§ What is required
Take the data below and copy exactly the lines starting at the one with "Definition notna (x" and finishing at the one with "(** Addition, subtraction, multiplication", both included.

BEGIN Data records

(** * AWS-Youtube-Analytics: the JSON-to-Parquet ingest lambda

    A shallow embedding of [src/lambda_function.py] and the properties of
    its schema reconciliation, casting and orchestration code.

    Conventions of the model.
    - A Python [str] is a Rocq [string].
    - A pandas cell that [pd.json_normalize] can produce from a JSON
      document is a [value]; a cell of a frame after casting is a [cell]
      (a raw value, or one of the cells only a cast produces).
    - A finite float is given by a rational: its exact value or, for a
      float read from a decimal text of at most 15 digits, that decimal,
      which is integral exactly when the float is.
    - pandas is modelled exactly on tame cells (nulls, bools, floats, ints
      up to 2^53 in size, and texts that are a short plain decimal or
      surely no number); what it does on the other cells is left open.
    - Exceptions are the constructors of [exn]; code that can raise returns
      a [result]; code that talks to S3, Glue or stdout is a function of
      the [world]. *)

From Stdlib Require Import ZArith QArith_base Qreduction String Ascii List Bool Lia.
From stdpp Require Import base option list gmap strings pretty.
Import ListNotations.

Local Open Scope string_scope.
Local Open Scope Z_scope.
Local Open Scope list_scope.

(** ** Exceptions and results *)

Inductive exn : Type :=
| IndexError
| KeyError (k : string)
| TypeError
| ValueError
| OverflowError
| ArrowInvalid
| EntityNotFoundException
| AlreadyExistsException
| NoSuchBucket
| NoSuchKey.

Inductive result (A : Type) : Type :=
| Ok (a : A)
| Err (e : exn).
Arguments Ok {A} a.
Arguments Err {A} e.

Definition rbind {A B} (r : result A) (k : A -> result B) : result B :=
  match r with
  | Ok a => k a
  | Err e => Err e
  end.

Fixpoint rmapM {A B} (f : A -> result B) (l : list A) : result (list B) :=
  match l with
  | [] => Ok []
  | x :: l' => rbind (f x) (fun y => rbind (rmapM f l') (fun ys => Ok (y :: ys)))
  end.

(** ** Cells of a pandas frame *)

(** What [pd.json_normalize] leaves in a cell: Python [None] (an explicit
    JSON null in a non-numeric column), the float NaN (a key that is
    missing from a row, or a null in a numeric column), an int, a finite
    float, a bool or a str. *)
Inductive value : Type :=
| VNone
| VNaN
| VInt (z : Z)
| VFloat (q : Q)
| VBool (b : bool)
| VStr (s : string).

(** A cell after [cast_dataframe_to_glue_schema]: an untouched or
    re-typed raw value, [pd.NA] of the nullable [Int64] dtype, [NaT], a
    [datetime64] timestamp in nanoseconds since the epoch, or a float
    infinity (which a text can be read as). *)
Inductive cell : Type :=
| Raw (v : value)
| NA
| NaT
| Timestamp (ns : Z)
| Inf (negative : bool).

(** [pd.isna] on one cell. *)
Definition isna (c : cell) : bool :=
  match c with
  | Raw VNone | Raw VNaN | NA | NaT => true
  | _ => false
  end.

Definition DataFrame (A : Type) : Type := list (string * list A).

(** [df.columns] *)
Definition columns {A} (df : DataFrame A) : list string := map fst df.

(** [df[column]], for a [column in df.columns]. *)
Fixpoint get_column {A} (df : DataFrame A) (column : string) : option (list A) :=
  match df with
  | [] => None
  | (name, col) :: df' =>
      if String.eqb name column then Some col else get_column df' column
  end.

(** [df[column] = new], for a [column in df.columns]. *)
Fixpoint set_column {A} (df : DataFrame A) (column : string) (new : list A)
  : DataFrame A :=
  match df with
  | [] => []
  | (name, col) :: df' =>
      if String.eqb name column then (name, new) :: df'
      else (name, col) :: set_column df' column new
  end.

(** ** Numeric literals: [pd.to_numeric(..., errors='coerce')] *)

Inductive number : Type :=
| NInt (z : Z)
| NFloat (q : Q).

Definition digit_of (c : ascii) : option Z :=
  let n := Z.of_nat (nat_of_ascii c) in
  if (48 <=? n) && (n <=? 57) then Some (n - 48) else None.

Fixpoint digits_value (acc : Z) (s : string) : option Z :=
  match s with
  | EmptyString => Some acc
  | String c s' =>
      match digit_of c with
      | Some d => digits_value (10 * acc + d) s'
      | None => None
      end
  end.

(** The text before the first ['.'] and, when there is one, the text after it. *)
Fixpoint split_dot (s : string) : string * option string :=
  match s with
  | EmptyString => (EmptyString, None)
  | String c s' =>
      if Ascii.eqb c "."%char then (EmptyString, Some s')
      else let '(a, b) := split_dot s' in (String c a, b)
  end.

Definition parse_unsigned (s : string) : option number :=
  if (15 <? String.length s)%nat then None else
  match split_dot s with
  | (ip, None) =>
      if String.eqb ip "" then None
      else match digits_value 0 ip with
           | Some z => Some (NInt z)
           | None => None
           end
  | (ip, Some fp) =>
      if String.eqb ip "" && String.eqb fp "" then None
      else match digits_value 0 (ip ++ fp) with
           | Some m =>
               Some (NFloat (Qred (Qmake m (Z.to_pos (10 ^ Z.of_nat (String.length fp))))))
           | None => None
           end
  end.

Definition negate (n : number) : number :=
  match n with
  | NInt z => NInt (- z)
  | NFloat q => NFloat (Qopp q)
  end.
(** * Backtest_Simulation: TWAP order slicing, execution simulation, metrics

    A shallow embedding of [strategy.py] ([TWAPStrategy]), [backtest.py]
    ([Backtester]), the wiring of [main.py] and the price walk of
    [data_generator.py], together with the part of the pandas/numpy
    behaviour these files rely on.

    Numbers.  The source computes with IEEE doubles.  In [num] a finite
    number is an exact rational ([Qc]): the arithmetic on [num] gives the
    real-number result where the source gives the nearest double, and it
    never overflows.  The special values the source works with are kept:
    [NaN] is the "undefined" marker of the execution columns ([np.nan]),
    and a numpy division by zero yields an infinity or [NaN] instead of
    raising.  Signed zeros are not modelled.  What is stated on [num] is
    what does not depend on rounding: which cells are written and which
    exceptions are raised, comparisons between inputs, and values given by
    the expression the source evaluates.  Where rounding decides, the
    expression is evaluated on binary64 numbers ([Binary64]); where the
    source adds int64 numbers, the wrap-around is written out
    ([int64_sum]).

    Tables.  A [DataFrame] is an index of integer row labels and a finite
    map from column names to columns.  Row labels are looked up by value
    ([.at] is label based); writing through [.at] to a label that is not in
    the index enlarges the frame, as pandas does.  The model is that of
    frames with unique labels, such as the default index [0 .. N-1].

    Effects.  The loops of [generate_orders] and [run] are statements of a
    state and exception monad over the frame they update.  Frames are
    mutable objects passed by reference: the methods are also given on a
    store of frame objects, where a copy allocates and a write names the
    object it goes to. *)

From Stdlib Require Import QArith Qcanon Ascii String.
From Stdlib Require Floats.SpecFloat.
From stdpp Require Import gmap strings list fin_maps numbers.

Local Open Scope Qc_scope.

(** ** Numbers *)

Inductive num : Type :=
  | Fin (q : Qc)
  | PInf
  | NInf
  | NaN.

Global Instance num_eq_dec : EqDecision num.
Proof. solve_decision. Defined.

Definition isnan (x : num) : bool :=
  match x with NaN => true | _ => false end.

Definition notna (x : num) : bool := negb (isnan x).

Definition fneg (x : num) : num :=
  match x with
  | Fin a => Fin (- a)
  | PInf => NInf
  | NInf => PInf
  | NaN => NaN
  end.

(** Addition, subtraction, multiplication and division are exact on finite
    numbers: [Fin a + Fin b] is the rational [a + b], where the source gets
    the double nearest to it. *)
Definition fadd (x y : num) : num :=
  match x, y with
  | NaN, _ | _, NaN => NaN
  | Fin a, Fin b => Fin (a + b)
  | PInf, NInf | NInf, PInf => NaN
  | PInf, _ | _, PInf => PInf
  | NInf, _ | _, NInf => NInf
  end.

Definition fsub (x y : num) : num := fadd x (fneg y).

(** The infinity with the sign of [a], [NaN] for [a = 0]. *)
Definition signed_inf (a : Qc) : num :=
  if decide (0 < a) then PInf
  else if decide (a < 0) then NInf
  else NaN.

Definition fmul (x y : num) : num :=
  match x, y with
  | NaN, _ | _, NaN => NaN
  | Fin a, Fin b => Fin (a * b)
  | Fin a, PInf | PInf, Fin a => signed_inf a
  | Fin a, NInf | NInf, Fin a => signed_inf (- a)
  | PInf, PInf | NInf, NInf => PInf
  | PInf, NInf | NInf, PInf => NInf
  end.

(** numpy's true division: a zero divisor gives an infinity (or [NaN] for
    [0 / 0]) and a warning, never an exception.  Python's own float division
    would raise, but the source only divides Python floats after testing the
    divisor to be positive. *)
Definition fdiv (x y : num) : num :=
  match x, y with
  | NaN, _ | _, NaN => NaN
  | Fin a, Fin b => if decide (b = 0) then signed_inf a else Fin (a / b)
  | Fin _, _ => Fin 0
  | PInf, Fin b => if decide (b < 0) then NInf else PInf
  | NInf, Fin b => if decide (b < 0) then PInf else NInf
  | _, _ => NaN
  end.

(** [x < y]; every comparison with [NaN] is false. *)
Definition flt (x y : num) : bool :=
  match x, y with
  | NaN, _ | _, NaN => false
  | Fin a, Fin b => bool_decide (a < b)
  | Fin _, PInf => true
  | Fin _, NInf => false
  | PInf, _ => false
  | NInf, NInf => false
  | NInf, _ => true
  end.

Definition fgt (x y : num) : bool := flt y x.
Definition inputs (k : AnyCompressor) : list Signal.t :=
  omap (fun port => any_input_dict k !! port) ["a"; "b"; "c"; "d"; "cin"].

Definition outputs (k : AnyCompressor) : list Signal.t :=
  match k with
  | Is2to1 c => [Compressor2to1.cout c; Compressor2to1.sum c]
  | Is3to2 c => [Compressor3to2.cout c; Compressor3to2.sum c]
  | Is4to2 c =>
      [Compressor4to2.cout_a c; Compressor4to2.cout_b c; Compressor4to2.sum c]
  end.

(** How many carries [column_add] returns for [n] signals. *)
Definition carries_count (n : nat) : nat :=
  (2 * (n / 5)
   + match (n mod 5)%nat with
     | 2%nat | 3%nat => 1
     | 4%nat => 2
     | _ => 0
     end)%nat.

(** The constant input that [column_add] adds to a group of four. *)
Definition tie_low_of (n : nat) : list Signal.t :=
  if (n mod 5 =? 4)%nat then [TIE_LOW] else [].

(** The compressors that one call of [column_add] with sequence number
    [no] can register. *)
Definition registered_from (column level no : Z) (k : AnyCompressor) : Prop :=
  exists kd m, no <= m /\ any_name k = compressor_name kd column level m.

(** What a returning call of [column_add] on the signals [v] hands
    back: [new] are the compressors it registered, [r] the carries and
    the sums. *)
Definition reduced_by (column level no : Z) (v : list Signal.t)
    (new : list AnyCompressor) (r : list Signal.t * list Signal.t) : Prop :=
  length r.2 = ((length v + 4) / 5)%nat
  /\ length r.1 = carries_count (length v)
  /\ length new = ((length v + 4) / 5)%nat
  /\ r.1 ++ r.2 ≡ₚ concat (map outputs new)
  /\ concat (map inputs new) ≡ₚ v ++ tie_low_of (length v)
  /\ NoDup (map Signal.name (r.1 ++ r.2))
  /\ Forall (driven_from column level no) (r.1 ++ r.2).

(** ** Latencies as numbers *)

(** [k / 2^g] as a float: exact when [k] has 53 bits or less. *)
Definition dyadic (g k : Z) : float := binary_normalize prec emax k (- g) false.

(** The number of bits of [k], and the mantissa and exponent of the
    float that holds [k / 2^g]. *)
Definition digits (k : Z) : Z := Zpos (digits2_pos (Z.to_pos k)).
Definition mantissa (k : Z) : positive := Z.to_pos (k * 2 ^ (prec - digits k)).
Definition exponent (g k : Z) : Z := digits k - g - prec.

(** The value of a non-negative float in units of 2^-1074, the smallest
    positive binary64 number; infinity lies above every finite number. *)
Definition scaled (x : float) : Z :=
  match x with
  | S754_finite false m e => Zpos m * 2 ^ (e + 1074)
  | S754_infinity false => 2 ^ 2098
  | _ => 0
  end.

(** What a Python float [x] with [x >= 0] is: a binary64 number that is
    neither NaN nor negative; it may be infinite. *)
Definition nonneg_float (x : float) : Prop :=
  valid_binary prec emax x = true /\ fle 0 x = true.

(** How many units of 2^-g make 0.5. *)
Definition half_units (g : Z) : Z := 2 ^ (g - 1).

(** A signal whose latency is [k / 2^g], small enough for every
    addition of a compressor to be exact: [k / 2^g + 4.5 < 2^(53 - g)]. *)
Definition exact_input (g k : Z) (s : Signal.t) : Prop :=
  0 <= k /\ k + 9 * half_units g < 2 ^ prec
  /\ Signal.latency s = dyadic g k.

END Data records

§ Answer area
Definition notna (x : num) : bool := negb (isnan x).

Definition fneg (x : num) : num :=
  match x with
  | Fin a => Fin (- a)
  | PInf => NInf
  | NInf => PInf
  | NaN => NaN
  end.

(** Addition, subtraction, multiplication and division are exact on finite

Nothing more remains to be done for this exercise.